**PROBLEM REQUIREMENTS:**
Set down the listing below verbatim, but only from its first line through the line containing "let_in req st ∧".

**EXCERPTED RECORDS:**
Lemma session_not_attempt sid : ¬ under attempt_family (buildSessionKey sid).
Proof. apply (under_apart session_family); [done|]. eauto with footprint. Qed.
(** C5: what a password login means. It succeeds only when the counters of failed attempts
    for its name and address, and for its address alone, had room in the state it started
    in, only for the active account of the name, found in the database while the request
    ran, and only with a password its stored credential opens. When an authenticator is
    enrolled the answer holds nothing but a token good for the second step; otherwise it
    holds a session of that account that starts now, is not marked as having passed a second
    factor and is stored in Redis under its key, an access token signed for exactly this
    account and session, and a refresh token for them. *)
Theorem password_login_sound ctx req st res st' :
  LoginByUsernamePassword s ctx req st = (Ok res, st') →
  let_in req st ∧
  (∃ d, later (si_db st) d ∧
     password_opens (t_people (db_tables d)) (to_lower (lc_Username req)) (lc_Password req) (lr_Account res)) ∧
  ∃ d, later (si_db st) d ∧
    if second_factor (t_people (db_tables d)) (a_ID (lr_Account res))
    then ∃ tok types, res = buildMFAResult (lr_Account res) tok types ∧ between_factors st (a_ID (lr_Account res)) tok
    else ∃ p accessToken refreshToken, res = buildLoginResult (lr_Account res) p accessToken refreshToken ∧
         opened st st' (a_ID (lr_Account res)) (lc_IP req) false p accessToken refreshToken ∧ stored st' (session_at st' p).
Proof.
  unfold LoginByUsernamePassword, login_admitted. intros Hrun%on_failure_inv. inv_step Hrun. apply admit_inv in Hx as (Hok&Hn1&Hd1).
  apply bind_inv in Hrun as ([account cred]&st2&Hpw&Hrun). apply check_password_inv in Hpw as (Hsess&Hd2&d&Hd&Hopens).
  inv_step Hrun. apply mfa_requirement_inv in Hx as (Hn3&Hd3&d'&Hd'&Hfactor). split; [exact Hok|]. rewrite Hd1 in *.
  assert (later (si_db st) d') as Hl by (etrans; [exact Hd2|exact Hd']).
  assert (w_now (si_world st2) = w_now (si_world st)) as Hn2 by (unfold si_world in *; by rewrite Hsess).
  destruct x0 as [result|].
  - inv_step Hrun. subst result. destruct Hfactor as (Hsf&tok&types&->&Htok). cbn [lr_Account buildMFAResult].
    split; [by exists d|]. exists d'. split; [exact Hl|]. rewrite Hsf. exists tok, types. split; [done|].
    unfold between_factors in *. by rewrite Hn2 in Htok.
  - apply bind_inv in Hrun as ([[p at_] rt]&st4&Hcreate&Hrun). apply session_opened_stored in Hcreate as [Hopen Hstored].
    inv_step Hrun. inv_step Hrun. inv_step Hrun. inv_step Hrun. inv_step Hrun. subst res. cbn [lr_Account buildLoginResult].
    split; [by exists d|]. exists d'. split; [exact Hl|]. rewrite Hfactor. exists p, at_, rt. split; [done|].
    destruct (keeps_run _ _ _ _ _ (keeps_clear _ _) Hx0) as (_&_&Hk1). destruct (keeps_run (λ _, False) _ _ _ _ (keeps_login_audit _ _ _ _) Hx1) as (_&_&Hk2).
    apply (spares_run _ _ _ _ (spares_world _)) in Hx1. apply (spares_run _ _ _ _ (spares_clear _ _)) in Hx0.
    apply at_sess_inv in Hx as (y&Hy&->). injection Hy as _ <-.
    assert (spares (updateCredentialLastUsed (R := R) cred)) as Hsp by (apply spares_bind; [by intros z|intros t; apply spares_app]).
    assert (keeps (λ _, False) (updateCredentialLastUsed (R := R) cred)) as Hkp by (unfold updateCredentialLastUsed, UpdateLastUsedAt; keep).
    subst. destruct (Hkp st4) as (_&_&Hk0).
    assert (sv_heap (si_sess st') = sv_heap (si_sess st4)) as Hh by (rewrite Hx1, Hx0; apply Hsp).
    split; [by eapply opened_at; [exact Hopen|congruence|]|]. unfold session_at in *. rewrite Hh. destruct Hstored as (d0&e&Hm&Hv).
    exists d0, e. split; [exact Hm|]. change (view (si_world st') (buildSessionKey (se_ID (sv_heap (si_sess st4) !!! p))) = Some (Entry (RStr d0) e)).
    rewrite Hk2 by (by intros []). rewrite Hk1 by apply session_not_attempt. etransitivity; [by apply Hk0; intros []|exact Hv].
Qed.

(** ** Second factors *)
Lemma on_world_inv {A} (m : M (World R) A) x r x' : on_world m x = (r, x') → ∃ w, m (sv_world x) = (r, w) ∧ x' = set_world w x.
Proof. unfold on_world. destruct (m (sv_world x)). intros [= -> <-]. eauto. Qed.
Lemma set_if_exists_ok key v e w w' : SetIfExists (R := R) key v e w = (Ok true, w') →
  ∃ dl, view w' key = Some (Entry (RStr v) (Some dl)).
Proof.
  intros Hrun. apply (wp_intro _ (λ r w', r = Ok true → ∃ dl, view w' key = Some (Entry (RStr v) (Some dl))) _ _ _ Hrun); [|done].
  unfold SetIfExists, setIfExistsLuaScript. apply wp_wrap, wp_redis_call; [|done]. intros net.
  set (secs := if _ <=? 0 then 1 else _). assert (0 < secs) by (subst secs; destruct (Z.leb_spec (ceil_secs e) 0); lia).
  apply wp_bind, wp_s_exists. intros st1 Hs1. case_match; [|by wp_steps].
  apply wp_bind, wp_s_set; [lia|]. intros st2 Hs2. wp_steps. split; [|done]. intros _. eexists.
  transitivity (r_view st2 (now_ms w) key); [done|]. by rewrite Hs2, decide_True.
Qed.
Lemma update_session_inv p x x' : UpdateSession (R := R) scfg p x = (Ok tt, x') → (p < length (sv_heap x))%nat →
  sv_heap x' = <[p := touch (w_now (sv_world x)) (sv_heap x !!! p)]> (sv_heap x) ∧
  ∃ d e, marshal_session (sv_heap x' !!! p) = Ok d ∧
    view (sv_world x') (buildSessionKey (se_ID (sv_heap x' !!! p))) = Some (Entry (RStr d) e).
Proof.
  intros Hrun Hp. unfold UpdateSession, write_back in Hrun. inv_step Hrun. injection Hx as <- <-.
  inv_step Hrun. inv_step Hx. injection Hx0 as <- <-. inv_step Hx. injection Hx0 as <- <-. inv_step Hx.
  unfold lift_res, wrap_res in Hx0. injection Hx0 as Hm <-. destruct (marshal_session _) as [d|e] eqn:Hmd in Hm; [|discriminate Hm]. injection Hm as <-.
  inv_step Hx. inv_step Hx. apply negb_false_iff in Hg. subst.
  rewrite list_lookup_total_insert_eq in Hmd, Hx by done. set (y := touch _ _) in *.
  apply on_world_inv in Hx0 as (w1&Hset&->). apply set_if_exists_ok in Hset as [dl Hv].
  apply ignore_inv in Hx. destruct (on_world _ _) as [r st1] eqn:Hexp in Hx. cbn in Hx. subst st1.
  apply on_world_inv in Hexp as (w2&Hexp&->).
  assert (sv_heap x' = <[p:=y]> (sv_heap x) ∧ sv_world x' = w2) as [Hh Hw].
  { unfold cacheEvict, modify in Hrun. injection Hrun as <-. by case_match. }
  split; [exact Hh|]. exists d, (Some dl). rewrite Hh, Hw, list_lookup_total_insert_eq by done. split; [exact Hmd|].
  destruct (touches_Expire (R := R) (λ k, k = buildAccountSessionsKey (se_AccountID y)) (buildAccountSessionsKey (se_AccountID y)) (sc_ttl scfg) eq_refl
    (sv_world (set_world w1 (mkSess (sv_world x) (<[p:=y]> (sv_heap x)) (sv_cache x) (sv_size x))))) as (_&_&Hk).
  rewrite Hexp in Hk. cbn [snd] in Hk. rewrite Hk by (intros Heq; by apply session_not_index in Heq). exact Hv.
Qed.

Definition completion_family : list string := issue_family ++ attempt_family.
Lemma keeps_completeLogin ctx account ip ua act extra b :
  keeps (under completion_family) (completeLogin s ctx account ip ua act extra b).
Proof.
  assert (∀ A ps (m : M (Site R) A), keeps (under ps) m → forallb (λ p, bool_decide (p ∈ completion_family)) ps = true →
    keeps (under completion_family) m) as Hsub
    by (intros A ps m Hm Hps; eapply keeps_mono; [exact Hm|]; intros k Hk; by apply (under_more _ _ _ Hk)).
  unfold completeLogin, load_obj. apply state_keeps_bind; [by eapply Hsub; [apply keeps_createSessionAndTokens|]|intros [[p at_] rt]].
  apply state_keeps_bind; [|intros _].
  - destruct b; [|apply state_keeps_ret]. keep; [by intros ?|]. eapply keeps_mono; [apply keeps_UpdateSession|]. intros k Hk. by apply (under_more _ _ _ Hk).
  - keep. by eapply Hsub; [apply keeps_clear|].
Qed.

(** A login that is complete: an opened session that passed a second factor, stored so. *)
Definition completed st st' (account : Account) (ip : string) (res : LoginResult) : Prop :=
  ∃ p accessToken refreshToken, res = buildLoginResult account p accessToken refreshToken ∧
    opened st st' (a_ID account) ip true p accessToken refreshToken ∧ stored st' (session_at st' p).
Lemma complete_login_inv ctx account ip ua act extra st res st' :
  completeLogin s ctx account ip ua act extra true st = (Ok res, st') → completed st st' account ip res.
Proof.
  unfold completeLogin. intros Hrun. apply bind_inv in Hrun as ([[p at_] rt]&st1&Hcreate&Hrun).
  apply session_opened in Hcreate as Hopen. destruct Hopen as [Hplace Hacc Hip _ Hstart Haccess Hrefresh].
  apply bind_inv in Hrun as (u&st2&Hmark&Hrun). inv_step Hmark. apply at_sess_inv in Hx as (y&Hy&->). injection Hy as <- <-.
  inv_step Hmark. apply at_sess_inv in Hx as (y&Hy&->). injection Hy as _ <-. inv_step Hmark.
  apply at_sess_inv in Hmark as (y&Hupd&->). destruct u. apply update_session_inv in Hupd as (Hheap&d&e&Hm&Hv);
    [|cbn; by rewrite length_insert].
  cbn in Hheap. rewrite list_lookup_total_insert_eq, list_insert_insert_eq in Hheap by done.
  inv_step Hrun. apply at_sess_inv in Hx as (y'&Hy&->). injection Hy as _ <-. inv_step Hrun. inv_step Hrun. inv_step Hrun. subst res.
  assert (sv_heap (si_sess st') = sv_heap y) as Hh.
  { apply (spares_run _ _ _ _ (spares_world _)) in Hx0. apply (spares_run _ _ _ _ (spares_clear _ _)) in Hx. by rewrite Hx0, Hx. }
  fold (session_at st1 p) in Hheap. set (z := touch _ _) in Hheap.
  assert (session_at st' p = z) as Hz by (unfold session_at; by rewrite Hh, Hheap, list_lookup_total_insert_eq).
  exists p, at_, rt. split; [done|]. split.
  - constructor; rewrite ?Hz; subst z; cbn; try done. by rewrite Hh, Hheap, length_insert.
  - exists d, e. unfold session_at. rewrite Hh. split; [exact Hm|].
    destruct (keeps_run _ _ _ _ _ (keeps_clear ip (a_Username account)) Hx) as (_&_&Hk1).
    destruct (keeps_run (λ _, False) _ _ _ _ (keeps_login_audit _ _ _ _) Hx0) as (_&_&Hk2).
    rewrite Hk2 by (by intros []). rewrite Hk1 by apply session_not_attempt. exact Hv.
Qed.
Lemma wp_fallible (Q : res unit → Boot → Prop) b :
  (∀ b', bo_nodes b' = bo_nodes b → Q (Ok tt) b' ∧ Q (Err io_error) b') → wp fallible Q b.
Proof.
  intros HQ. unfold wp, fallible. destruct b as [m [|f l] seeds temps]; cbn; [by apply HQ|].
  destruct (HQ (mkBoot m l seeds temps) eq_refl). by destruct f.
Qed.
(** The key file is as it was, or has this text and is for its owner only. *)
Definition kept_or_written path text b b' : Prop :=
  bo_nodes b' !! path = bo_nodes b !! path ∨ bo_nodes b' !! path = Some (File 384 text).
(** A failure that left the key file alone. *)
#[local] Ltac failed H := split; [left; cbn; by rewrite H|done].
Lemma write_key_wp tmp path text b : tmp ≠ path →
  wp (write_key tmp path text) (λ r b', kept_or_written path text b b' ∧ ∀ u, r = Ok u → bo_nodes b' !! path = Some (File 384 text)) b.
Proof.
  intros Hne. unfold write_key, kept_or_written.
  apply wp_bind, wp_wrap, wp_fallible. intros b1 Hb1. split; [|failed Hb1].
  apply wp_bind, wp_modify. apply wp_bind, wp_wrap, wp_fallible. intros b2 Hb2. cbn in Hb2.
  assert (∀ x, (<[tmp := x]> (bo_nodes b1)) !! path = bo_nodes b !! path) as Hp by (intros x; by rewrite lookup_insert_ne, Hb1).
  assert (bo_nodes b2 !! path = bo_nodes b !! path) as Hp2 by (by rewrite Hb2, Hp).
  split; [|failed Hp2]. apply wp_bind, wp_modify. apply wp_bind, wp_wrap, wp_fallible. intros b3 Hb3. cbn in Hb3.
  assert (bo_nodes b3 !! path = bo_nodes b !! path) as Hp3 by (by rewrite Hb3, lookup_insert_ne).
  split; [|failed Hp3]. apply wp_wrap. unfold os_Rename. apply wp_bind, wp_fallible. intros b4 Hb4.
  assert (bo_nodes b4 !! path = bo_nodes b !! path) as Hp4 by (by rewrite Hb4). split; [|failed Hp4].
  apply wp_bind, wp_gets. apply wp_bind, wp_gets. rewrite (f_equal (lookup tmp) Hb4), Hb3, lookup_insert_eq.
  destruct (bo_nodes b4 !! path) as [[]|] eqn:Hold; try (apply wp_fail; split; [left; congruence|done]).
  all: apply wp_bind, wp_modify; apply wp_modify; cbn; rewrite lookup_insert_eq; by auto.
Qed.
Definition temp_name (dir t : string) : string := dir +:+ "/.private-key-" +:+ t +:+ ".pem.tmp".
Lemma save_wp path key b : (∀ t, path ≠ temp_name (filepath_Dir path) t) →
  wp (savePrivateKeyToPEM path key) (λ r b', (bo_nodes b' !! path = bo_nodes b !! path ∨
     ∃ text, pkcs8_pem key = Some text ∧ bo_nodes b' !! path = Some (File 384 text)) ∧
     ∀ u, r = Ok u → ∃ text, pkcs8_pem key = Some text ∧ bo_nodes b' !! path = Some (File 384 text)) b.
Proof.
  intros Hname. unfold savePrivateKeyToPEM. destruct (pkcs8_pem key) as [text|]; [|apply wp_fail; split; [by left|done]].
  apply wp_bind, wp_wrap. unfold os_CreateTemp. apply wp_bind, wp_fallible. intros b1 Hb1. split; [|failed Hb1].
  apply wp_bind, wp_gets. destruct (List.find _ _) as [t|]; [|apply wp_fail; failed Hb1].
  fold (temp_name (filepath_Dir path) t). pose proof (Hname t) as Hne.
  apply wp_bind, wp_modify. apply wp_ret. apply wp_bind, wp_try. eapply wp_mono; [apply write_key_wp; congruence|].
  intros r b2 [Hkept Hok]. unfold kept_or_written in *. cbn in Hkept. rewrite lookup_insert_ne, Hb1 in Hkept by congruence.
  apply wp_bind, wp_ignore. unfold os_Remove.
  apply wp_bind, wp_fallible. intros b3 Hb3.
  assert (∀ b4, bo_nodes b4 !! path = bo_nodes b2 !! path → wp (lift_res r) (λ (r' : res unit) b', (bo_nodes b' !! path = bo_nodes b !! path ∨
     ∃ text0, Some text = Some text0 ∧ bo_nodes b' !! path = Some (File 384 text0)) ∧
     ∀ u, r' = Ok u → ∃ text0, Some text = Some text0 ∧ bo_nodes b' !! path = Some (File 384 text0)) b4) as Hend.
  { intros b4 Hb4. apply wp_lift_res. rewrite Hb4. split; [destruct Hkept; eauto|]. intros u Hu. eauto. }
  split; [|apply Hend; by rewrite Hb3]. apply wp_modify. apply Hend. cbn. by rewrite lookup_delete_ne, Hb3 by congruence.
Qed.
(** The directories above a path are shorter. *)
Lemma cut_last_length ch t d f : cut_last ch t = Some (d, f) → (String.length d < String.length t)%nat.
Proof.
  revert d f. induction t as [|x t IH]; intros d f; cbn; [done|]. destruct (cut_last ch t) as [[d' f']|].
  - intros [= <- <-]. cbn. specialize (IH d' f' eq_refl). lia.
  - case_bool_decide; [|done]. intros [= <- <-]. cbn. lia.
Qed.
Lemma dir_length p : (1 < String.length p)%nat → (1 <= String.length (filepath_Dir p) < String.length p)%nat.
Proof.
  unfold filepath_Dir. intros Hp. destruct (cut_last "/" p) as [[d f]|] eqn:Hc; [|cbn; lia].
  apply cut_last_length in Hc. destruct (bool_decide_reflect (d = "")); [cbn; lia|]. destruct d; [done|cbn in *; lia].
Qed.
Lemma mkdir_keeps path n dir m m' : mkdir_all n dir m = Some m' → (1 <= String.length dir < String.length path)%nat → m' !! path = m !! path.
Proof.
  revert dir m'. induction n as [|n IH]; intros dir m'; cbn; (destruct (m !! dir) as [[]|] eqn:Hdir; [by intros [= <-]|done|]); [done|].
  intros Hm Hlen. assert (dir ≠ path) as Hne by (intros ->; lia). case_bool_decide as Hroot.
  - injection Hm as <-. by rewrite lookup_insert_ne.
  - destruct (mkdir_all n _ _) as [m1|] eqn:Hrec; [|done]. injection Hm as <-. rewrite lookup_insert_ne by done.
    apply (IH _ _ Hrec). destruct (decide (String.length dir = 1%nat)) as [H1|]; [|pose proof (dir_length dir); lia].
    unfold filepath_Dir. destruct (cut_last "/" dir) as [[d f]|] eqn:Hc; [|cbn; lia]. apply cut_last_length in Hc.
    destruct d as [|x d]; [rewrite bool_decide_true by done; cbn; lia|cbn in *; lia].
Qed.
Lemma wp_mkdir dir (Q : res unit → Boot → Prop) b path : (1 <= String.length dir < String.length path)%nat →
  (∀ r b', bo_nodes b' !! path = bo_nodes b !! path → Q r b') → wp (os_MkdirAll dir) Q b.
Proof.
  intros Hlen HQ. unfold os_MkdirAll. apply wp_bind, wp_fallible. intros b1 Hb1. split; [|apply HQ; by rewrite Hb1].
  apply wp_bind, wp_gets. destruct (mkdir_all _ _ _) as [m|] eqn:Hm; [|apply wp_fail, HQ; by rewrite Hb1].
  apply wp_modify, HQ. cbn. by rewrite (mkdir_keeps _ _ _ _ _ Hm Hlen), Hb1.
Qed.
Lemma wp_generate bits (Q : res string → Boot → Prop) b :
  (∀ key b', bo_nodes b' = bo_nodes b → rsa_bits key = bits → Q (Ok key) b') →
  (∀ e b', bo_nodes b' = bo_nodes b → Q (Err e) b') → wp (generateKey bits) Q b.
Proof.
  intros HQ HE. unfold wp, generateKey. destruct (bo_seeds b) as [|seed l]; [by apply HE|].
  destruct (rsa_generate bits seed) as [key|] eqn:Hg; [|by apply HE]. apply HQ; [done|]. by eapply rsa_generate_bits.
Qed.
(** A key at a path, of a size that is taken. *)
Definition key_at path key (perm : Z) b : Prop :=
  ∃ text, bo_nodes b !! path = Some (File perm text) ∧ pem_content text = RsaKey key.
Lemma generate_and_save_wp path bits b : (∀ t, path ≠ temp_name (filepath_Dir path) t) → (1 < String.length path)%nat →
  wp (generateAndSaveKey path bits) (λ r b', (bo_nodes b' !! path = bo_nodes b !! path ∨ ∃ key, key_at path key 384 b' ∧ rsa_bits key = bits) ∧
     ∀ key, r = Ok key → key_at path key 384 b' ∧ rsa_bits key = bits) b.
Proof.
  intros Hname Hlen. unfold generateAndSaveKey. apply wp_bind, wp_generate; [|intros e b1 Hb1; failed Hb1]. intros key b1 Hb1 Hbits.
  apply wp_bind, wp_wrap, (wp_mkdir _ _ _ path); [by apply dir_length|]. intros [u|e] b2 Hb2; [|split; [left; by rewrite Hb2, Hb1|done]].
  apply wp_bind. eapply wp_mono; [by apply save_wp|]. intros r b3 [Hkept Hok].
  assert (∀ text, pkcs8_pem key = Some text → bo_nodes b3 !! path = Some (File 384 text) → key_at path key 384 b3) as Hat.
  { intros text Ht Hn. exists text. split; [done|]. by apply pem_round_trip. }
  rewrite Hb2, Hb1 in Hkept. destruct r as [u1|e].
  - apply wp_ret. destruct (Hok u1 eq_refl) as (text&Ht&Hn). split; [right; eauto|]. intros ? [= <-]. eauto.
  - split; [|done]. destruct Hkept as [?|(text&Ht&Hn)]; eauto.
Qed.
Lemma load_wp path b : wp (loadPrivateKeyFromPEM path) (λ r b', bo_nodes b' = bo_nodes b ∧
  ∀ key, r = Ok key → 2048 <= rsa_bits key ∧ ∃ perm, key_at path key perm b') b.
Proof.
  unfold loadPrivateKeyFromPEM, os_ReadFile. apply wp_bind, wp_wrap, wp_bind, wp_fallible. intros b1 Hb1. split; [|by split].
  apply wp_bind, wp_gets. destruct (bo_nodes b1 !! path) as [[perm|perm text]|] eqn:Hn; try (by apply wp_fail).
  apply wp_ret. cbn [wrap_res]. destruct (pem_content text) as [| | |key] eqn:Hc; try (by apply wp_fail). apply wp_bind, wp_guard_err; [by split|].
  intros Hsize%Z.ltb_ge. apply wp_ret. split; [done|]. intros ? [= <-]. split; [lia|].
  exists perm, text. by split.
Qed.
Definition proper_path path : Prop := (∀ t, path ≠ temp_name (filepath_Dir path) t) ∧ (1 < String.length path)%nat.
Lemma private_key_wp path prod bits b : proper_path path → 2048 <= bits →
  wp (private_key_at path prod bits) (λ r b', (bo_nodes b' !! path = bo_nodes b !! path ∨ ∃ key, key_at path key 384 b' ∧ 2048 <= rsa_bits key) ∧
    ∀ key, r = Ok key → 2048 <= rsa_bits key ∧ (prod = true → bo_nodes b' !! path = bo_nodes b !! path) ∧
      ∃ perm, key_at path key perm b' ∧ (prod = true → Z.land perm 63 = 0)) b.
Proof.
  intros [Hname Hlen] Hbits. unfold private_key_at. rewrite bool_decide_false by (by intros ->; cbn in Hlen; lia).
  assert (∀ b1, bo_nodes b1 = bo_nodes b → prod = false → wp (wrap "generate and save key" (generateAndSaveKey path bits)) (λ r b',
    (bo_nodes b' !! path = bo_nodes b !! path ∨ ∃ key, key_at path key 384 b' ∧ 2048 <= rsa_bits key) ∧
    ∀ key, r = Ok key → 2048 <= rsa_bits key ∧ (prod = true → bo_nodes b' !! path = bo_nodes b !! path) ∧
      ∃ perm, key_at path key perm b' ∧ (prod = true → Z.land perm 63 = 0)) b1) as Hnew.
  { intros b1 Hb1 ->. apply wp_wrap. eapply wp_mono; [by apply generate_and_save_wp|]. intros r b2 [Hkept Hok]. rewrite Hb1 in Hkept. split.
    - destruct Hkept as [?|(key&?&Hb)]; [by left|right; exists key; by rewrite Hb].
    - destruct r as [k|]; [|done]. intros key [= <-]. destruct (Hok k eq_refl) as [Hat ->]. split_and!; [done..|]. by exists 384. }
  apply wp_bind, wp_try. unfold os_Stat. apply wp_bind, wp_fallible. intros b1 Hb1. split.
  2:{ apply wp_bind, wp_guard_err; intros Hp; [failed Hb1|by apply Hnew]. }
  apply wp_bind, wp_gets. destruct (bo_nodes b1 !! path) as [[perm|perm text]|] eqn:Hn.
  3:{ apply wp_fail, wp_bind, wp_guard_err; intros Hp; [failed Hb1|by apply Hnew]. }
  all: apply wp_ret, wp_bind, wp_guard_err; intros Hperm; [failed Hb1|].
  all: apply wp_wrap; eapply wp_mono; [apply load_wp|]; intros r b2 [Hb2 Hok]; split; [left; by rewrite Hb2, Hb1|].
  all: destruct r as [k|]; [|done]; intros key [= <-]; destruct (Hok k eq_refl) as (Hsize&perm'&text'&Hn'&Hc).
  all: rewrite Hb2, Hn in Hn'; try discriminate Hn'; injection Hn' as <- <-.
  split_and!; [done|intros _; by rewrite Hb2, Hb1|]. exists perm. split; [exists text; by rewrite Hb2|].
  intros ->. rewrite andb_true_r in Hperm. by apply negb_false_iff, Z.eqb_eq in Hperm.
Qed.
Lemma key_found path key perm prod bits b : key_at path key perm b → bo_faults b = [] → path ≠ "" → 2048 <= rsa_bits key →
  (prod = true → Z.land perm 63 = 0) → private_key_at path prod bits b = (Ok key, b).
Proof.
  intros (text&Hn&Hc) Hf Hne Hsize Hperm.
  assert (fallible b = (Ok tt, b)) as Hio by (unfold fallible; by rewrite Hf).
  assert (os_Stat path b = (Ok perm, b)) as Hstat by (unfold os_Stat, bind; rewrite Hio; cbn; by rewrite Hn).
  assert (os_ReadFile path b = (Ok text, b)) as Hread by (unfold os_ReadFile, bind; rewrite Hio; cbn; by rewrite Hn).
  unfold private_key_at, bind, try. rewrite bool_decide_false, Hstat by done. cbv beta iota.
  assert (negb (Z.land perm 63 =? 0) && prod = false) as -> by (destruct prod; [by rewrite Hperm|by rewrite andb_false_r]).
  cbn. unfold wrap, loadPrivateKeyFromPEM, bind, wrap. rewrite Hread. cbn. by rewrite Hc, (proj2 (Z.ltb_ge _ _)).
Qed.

**ANSWER SECTION:**
Lemma session_not_attempt sid : ¬ under attempt_family (buildSessionKey sid).
Proof. apply (under_apart session_family); [done|]. eauto with footprint. Qed.
(** C5: what a password login means. It succeeds only when the counters of failed attempts
    for its name and address, and for its address alone, had room in the state it started
    in, only for the active account of the name, found in the database while the request
    ran, and only with a password its stored credential opens. When an authenticator is
    enrolled the answer holds nothing but a token good for the second step; otherwise it
    holds a session of that account that starts now, is not marked as having passed a second
    factor and is stored in Redis under its key, an access token signed for exactly this
    account and session, and a refresh token for them. *)
Theorem password_login_sound ctx req st res st' :
  LoginByUsernamePassword s ctx req st = (Ok res, st') →
  let_in req st ∧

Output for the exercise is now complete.